**Directions**
Find the line containing "Some b => b" in the entries below. Restate it and each line after it, word for word, up to and including the line containing "Module bcs.".

(Stored items)
******

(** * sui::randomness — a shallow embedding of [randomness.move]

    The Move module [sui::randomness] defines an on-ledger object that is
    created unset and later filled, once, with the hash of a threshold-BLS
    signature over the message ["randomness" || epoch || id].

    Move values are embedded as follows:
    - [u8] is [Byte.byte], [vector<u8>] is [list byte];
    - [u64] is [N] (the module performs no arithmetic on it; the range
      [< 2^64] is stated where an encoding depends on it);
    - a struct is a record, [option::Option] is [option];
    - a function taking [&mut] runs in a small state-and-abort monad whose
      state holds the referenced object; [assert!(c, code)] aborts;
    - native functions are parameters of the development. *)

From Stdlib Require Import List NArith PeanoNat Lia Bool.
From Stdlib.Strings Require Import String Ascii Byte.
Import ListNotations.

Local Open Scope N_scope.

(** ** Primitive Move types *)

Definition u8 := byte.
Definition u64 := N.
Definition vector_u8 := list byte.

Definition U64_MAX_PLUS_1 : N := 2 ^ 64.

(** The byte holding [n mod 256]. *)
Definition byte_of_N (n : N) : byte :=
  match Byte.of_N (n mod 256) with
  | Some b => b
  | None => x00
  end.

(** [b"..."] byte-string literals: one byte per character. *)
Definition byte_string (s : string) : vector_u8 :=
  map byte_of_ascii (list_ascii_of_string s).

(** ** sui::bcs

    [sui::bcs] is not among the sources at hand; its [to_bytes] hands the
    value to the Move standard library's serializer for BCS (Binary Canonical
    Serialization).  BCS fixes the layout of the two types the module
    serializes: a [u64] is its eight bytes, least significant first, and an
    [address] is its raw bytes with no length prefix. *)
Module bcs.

******

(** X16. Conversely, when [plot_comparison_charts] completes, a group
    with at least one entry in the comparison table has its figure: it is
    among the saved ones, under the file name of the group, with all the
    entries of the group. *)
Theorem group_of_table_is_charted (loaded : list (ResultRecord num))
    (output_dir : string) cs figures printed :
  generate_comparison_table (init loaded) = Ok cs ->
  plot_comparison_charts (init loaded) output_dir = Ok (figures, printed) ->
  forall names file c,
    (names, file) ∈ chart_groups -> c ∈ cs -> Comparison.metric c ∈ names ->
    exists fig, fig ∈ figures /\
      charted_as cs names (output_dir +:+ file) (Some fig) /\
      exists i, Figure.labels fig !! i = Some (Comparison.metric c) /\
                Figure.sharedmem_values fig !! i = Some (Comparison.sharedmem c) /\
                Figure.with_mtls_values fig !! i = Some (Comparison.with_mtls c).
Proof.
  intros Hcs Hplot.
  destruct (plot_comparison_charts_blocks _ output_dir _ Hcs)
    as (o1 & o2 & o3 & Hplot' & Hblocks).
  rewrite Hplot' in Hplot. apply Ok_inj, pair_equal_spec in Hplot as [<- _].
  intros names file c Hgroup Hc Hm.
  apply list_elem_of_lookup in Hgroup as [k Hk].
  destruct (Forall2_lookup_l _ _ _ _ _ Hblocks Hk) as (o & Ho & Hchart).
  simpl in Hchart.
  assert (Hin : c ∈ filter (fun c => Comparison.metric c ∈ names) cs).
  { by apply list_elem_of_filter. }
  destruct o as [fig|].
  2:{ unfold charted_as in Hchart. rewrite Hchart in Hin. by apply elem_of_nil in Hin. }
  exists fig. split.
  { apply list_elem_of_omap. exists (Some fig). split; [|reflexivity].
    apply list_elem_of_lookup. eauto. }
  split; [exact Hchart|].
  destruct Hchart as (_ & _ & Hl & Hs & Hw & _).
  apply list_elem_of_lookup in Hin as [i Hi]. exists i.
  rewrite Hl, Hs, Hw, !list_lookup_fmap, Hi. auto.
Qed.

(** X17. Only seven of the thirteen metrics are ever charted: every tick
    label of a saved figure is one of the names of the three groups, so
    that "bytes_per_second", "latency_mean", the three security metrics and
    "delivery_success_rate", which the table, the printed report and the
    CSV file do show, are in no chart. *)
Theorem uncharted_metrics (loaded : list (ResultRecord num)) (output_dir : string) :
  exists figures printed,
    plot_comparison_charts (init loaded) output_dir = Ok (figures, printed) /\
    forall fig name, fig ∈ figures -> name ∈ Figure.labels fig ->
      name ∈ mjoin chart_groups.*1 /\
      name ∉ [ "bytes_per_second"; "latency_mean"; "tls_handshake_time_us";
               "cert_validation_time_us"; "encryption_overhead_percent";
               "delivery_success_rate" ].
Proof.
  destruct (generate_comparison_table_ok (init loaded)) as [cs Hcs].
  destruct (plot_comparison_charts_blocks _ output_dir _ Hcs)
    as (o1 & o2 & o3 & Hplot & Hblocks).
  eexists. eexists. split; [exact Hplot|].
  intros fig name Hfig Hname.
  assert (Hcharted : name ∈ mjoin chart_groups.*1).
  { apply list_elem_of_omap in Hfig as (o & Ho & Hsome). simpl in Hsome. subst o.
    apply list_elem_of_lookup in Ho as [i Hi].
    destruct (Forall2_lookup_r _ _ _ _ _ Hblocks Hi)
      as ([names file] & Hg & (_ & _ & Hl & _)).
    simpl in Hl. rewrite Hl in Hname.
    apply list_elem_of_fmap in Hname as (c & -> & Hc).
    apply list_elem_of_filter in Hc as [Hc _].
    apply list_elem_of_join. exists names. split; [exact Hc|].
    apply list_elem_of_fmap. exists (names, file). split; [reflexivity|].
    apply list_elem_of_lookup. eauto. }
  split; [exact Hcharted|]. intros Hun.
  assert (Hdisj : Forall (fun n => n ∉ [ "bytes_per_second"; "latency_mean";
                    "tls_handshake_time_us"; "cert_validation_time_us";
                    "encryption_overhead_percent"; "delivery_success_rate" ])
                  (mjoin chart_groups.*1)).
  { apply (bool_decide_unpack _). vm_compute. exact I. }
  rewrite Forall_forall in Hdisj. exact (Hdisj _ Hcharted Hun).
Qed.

******

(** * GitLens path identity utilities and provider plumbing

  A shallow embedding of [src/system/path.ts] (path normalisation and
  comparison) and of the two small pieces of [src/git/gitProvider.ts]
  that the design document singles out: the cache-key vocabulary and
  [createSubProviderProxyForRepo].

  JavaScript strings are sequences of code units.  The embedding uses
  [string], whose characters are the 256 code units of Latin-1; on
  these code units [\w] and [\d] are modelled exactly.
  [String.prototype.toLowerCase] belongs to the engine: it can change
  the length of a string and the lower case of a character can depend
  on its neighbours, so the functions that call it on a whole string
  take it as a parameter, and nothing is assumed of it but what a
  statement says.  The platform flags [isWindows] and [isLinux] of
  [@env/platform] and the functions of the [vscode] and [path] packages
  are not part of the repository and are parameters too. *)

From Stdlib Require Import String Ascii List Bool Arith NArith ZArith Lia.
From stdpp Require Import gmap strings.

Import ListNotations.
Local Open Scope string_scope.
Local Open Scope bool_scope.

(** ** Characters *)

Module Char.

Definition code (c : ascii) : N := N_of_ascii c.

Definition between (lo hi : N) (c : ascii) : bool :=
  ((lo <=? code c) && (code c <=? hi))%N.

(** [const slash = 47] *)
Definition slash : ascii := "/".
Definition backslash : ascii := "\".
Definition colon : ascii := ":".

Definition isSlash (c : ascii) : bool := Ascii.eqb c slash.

******

**Exercise result**
  | Some b => b
  | None => x00
  end.

(** [b"..."] byte-string literals: one byte per character. *)
Definition byte_string (s : string) : vector_u8 :=
  map byte_of_ascii (list_ascii_of_string s).

(** ** sui::bcs

    [sui::bcs] is not among the sources at hand; its [to_bytes] hands the
    value to the Move standard library's serializer for BCS (Binary Canonical
    Serialization).  BCS fixes the layout of the two types the module
    serializes: a [u64] is its eight bytes, least significant first, and an
    [address] is its raw bytes with no length prefix. *)
Module bcs.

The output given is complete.